Anonymous voting1 is a type of voting process where users can vote without revealing their identity, by proving they are accepted as valid voters.

The proof enables user privacy and allows for fully anonymous voting.

The starting point is a Merkle proof2, which efficiently proves that a voter's key belongs to a Merkle tree. However, using this proof alone would allow the organizer of a process to correlate each vote envelope with its voter's key on the database, so votes wouldn't be secret.

Vote proof

constant "Vote" {
	EcFixedPoint VALUE_COMMIT_VALUE,
	EcFixedPoint VALUE_COMMIT_RANDOM,
	EcFixedPoint NULLIFIER_K,
}

contract "Vote" {
	Base process_id_0,
	Base process_id_1,
	Base secret_key,
	Base vote,
	Scalar vote_blind,
	Uint32 leaf_pos,
	MerklePath path,
}

circuit "Vote" {
	# Nullifier hash
	process_id = poseidon_hash(process_id_0, process_id_1);
	nullifier = poseidon_hash(secret_key, process_id);
	constrain_instance(nullifier);

	# Public key derivation and hashing
	public_key = ec_mul_base(secret_key, NULLIFIER_K);
	public_x = ec_get_x(public_key);
	public_y = ec_get_y(public_key);
	pk_hash = poseidon_hash(public_x, public_y);

	# Merkle root
	root = calculate_merkle_root(leaf_pos, path, pk_hash);
	constrain_instance(root);

	# Pedersen commitment for vote
	vcv = ec_mul_short(vote, VALUE_COMMIT_VALUE);
	vcr = ec_mul(vote_blind, VALUE_COMMIT_RANDOM);
	vote_commit = ec_add(vcv, vcr);
	# Since vote_commit is a curve point, we fetch its coordinates
	# and constrain_them:
	vote_commit_x = ec_get_x(vote_commit);
	vote_commit_y = ec_get_y(vote_commit);
	constrain_instance(vote_commit_x);
	constrain_instance(vote_commit_y);
}

Our proof consists of four main operation.

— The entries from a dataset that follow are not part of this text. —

Lemma ccr_status c r : acc_ok r -> scaling_of (reg c DSP_REG_SR) <> 3 ->
  status_of (reg (ccr c r) DSP_REG_SR) =
  result_status (reg c DSP_REG_SR) r (sr_bit (reg c DSP_REG_SR) DSP_SR_V) (sr_bit (reg c DSP_REG_SR) DSP_SR_C).
Proof.
  intros Hr Hs. unfold ccr. rewrite ccr_update_sr, reg_set_eq, ccr_sr_spec, status_eunz by done. done.
Qed.

Lemma result_status_scaling sr sr' r v c : scaling_of sr = scaling_of sr' ->
  result_status sr r v c = result_status sr' r v c.
Proof. intros H. unfold result_status, unnormalised, in_extension, scaling_shift. by rewrite H. Qed.

Lemma reg_store_other c d a k : acc_reg k = false \/ k = DSP_REG_SR -> reg (store_acc c d a) k = reg c k.
Proof.
  intros Hk. unfold store_acc.
  rewrite !reg_set_ne; [done | intros <-; destruct d, Hk; discriminate ..].
Qed.

Lemma reg_store_sr c d a : reg (store_acc c d a) DSP_REG_SR = reg c DSP_REG_SR.
Proof. apply reg_store_other. by right. Qed.

Lemma acc_load_store c d a d' : load_acc (store_acc c d a) d' = if decide (d = d') then a else load_acc c d'.
Proof. unfold load_acc, store_acc. destruct a as [a0 a1 a2], d, d'; cbn [R0 R1 R2 dest0 dest1 dest2]; by regs. Qed.

Lemma load_acc_sr c v d : load_acc (set_reg c DSP_REG_SR v) d = load_acc c d.
Proof. unfold load_acc. destruct d; cbn [R0 R1 R2]; by regs. Qed.

Lemma load_acc_ccr c r d : load_acc (ccr c r) d = load_acc c d.
Proof. unfold ccr. rewrite ccr_update_sr. apply load_acc_sr. Qed.

Lemma load_acc_or c v d : load_acc (or_sr c v) d = load_acc c d.
Proof. apply load_acc_sr. Qed.

Lemma load_acc_clear c m d : load_acc (clear_sr c m) d = load_acc c d.
Proof. apply load_acc_sr. Qed.

Lemma load_acc_vc c v d : load_acc (set_vc c v) d = load_acc c d.
Proof. unfold set_vc. by rewrite load_acc_or, load_acc_clear. Qed.

Lemma reg_or_sr c v : reg (or_sr c v) DSP_REG_SR = reg c DSP_REG_SR .| v.
Proof. apply reg_set_eq. Qed.

Lemma reg_clear_sr c m : reg (clear_sr c m) DSP_REG_SR = reg c DSP_REG_SR .& (BITMASK 16 - m).
Proof. apply reg_set_eq. Qed.

Create Rewrite HintDb accs.
#[export] Hint Rewrite acc_load_store load_acc_sr load_acc_ccr load_acc_or load_acc_clear load_acc_vc : accs.
#[export] Hint Rewrite reg_store_sr : regs.

(** The four orders in which the functions update the status register. *)
Section status_forms.
Context (c : dsp_core) (r : acc) (Hr : acc_ok r).

Definition old_c := sr_bit (reg c DSP_REG_SR) DSP_SR_C.
Definition old_v := sr_bit (reg c DSP_REG_SR) DSP_SR_V.

Lemma status_set_vc n vb cb : scaling_of (reg c DSP_REG_SR) <> 3 ->
  status_of n = mkStatus cb vb false false false false ->
  status_of (reg (set_vc (ccr c r) n) DSP_REG_SR) = result_status (reg c DSP_REG_SR) r vb cb.
Proof.
  intros Hs Hn. unfold set_vc. rewrite reg_or_sr, reg_clear_sr, status_lor, status_land, ccr_status, Hn by done.
  change (status_of (BITMASK 16 - _)) with (mkStatus false false true true true true).
  unfold st_or, st_and, result_status. cbn [st_c st_v st_z st_n st_u st_e]. f_equal; btauto.
Qed.

Lemma status_ccr_last m n vb cb : scaling_of (reg c DSP_REG_SR) <> 3 ->
  (BITMASK 16 - m) ≫ 10 = 63 -> n ≫ 10 = 0 ->
  sr_bit (reg c DSP_REG_SR .& (BITMASK 16 - m) .| n) DSP_SR_V = vb ->
  sr_bit (reg c DSP_REG_SR .& (BITMASK 16 - m) .| n) DSP_SR_C = cb ->
  status_of (reg (ccr (or_sr (clear_sr c m) n) r) DSP_REG_SR) = result_status (reg c DSP_REG_SR) r vb cb.
Proof.
  intros Hs Hm Hn Hv Hc.
  assert (E : scaling_of (reg (or_sr (clear_sr c m) n) DSP_REG_SR) = scaling_of (reg c DSP_REG_SR))
    by (rewrite reg_or_sr, reg_clear_sr, scaling_lor, scaling_land; done).
  rewrite ccr_status, (result_status_scaling _ _ r _ _ E), reg_or_sr, reg_clear_sr, Hv, Hc by congruence. done.
Qed.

First we are hashing the nullifier using our secret key and the hashed process ID. Next, we derive our public key and hash it. Following, we take this hash and create a Merkle proof that it is indeed contained in the given Merkle tree. And finally, we create a Pedersen commitment3 for the vote choice itself.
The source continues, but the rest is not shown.